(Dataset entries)
# # # # #
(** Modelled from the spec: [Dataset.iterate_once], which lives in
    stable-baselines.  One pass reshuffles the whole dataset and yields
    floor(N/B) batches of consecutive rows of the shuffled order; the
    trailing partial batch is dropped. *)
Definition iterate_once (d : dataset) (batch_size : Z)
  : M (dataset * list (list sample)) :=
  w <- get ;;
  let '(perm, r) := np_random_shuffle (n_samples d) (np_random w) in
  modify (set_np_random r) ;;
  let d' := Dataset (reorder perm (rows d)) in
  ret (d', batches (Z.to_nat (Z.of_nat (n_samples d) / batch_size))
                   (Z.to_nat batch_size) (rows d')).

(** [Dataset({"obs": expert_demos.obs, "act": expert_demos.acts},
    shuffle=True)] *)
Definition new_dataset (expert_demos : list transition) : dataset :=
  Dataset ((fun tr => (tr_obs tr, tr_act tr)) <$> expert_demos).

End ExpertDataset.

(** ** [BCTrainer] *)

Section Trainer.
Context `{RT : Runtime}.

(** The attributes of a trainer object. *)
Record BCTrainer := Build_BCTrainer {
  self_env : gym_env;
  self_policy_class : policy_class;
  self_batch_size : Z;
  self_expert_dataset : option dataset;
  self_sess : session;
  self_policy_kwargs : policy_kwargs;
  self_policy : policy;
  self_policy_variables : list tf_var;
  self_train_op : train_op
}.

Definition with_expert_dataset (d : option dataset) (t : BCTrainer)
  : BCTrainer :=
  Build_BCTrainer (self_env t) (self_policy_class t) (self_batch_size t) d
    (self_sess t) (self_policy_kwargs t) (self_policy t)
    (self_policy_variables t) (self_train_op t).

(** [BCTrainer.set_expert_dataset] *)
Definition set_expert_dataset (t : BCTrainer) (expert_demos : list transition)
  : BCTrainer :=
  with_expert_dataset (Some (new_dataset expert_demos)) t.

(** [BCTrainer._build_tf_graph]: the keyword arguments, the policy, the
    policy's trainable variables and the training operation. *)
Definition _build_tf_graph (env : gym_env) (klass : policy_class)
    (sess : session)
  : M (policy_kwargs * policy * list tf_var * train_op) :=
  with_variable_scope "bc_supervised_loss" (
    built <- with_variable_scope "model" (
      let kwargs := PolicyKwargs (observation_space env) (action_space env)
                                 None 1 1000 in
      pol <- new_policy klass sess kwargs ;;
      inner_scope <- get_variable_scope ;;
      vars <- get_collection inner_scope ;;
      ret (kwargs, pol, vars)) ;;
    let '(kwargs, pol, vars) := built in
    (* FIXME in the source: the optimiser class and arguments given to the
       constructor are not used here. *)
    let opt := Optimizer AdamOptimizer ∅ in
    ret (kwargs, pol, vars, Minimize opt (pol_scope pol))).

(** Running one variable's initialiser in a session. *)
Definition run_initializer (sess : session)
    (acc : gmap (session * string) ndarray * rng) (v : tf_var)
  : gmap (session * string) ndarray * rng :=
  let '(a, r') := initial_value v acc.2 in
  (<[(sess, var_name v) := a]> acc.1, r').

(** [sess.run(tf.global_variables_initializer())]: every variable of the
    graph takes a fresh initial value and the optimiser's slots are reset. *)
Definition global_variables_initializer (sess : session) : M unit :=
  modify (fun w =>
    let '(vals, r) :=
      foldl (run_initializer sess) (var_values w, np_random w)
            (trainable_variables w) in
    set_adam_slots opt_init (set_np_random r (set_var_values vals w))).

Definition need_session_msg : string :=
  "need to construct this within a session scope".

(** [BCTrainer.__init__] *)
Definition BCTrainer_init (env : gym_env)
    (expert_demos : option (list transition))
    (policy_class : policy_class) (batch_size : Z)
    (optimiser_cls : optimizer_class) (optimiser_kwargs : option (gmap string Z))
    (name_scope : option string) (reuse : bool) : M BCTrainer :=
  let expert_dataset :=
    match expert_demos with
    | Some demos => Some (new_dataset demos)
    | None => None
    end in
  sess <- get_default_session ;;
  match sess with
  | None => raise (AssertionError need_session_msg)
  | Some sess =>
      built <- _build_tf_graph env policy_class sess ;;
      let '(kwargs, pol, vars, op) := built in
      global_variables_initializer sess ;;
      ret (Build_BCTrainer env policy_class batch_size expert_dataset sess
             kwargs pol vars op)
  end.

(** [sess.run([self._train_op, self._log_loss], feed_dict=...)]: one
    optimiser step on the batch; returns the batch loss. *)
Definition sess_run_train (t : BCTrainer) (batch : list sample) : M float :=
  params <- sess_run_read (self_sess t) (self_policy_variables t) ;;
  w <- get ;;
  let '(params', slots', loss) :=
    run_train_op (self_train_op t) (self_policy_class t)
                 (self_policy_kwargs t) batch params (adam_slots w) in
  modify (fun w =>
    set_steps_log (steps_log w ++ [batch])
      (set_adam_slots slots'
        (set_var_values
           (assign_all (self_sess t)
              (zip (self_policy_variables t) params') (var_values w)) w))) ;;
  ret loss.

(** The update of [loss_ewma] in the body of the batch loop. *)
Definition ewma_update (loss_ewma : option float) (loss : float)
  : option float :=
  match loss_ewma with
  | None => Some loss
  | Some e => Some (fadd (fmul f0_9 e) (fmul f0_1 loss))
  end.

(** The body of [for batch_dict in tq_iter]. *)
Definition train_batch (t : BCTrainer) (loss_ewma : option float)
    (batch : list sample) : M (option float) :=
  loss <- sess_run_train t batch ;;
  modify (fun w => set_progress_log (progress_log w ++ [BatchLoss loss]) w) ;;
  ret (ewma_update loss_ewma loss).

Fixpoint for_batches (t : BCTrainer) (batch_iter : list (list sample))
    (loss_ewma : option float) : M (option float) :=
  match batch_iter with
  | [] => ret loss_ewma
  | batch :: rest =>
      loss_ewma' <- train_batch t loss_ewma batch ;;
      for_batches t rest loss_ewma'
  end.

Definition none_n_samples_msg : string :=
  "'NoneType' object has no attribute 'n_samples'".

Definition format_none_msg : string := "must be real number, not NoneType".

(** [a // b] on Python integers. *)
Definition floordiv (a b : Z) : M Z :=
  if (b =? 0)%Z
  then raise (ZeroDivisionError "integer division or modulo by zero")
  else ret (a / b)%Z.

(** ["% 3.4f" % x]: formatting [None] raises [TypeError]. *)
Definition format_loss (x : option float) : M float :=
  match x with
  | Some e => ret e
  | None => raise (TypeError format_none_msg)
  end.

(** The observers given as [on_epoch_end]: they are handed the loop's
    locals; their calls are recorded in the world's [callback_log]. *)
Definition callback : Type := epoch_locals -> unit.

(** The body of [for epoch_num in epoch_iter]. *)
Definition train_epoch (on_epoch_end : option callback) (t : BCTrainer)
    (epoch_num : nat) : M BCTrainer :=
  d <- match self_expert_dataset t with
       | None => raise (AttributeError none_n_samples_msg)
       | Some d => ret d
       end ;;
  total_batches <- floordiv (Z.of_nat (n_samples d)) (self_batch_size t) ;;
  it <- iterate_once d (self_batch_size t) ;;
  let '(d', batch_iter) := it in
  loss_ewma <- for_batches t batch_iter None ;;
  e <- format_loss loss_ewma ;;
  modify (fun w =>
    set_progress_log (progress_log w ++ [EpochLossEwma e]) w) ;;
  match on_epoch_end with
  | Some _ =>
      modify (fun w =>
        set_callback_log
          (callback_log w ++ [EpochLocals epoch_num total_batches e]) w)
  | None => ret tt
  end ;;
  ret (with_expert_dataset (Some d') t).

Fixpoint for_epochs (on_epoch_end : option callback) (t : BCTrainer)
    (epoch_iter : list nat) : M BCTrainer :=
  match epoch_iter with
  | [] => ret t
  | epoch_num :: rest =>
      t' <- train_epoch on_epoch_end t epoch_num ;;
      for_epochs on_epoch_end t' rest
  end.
# # # # #
Reading through the records above, report each line in which the string "ndarray" is found.

▶ Written response:
    (acc : gmap (session * string) ndarray * rng) (v : tf_var)
  : gmap (session * string) ndarray * rng :=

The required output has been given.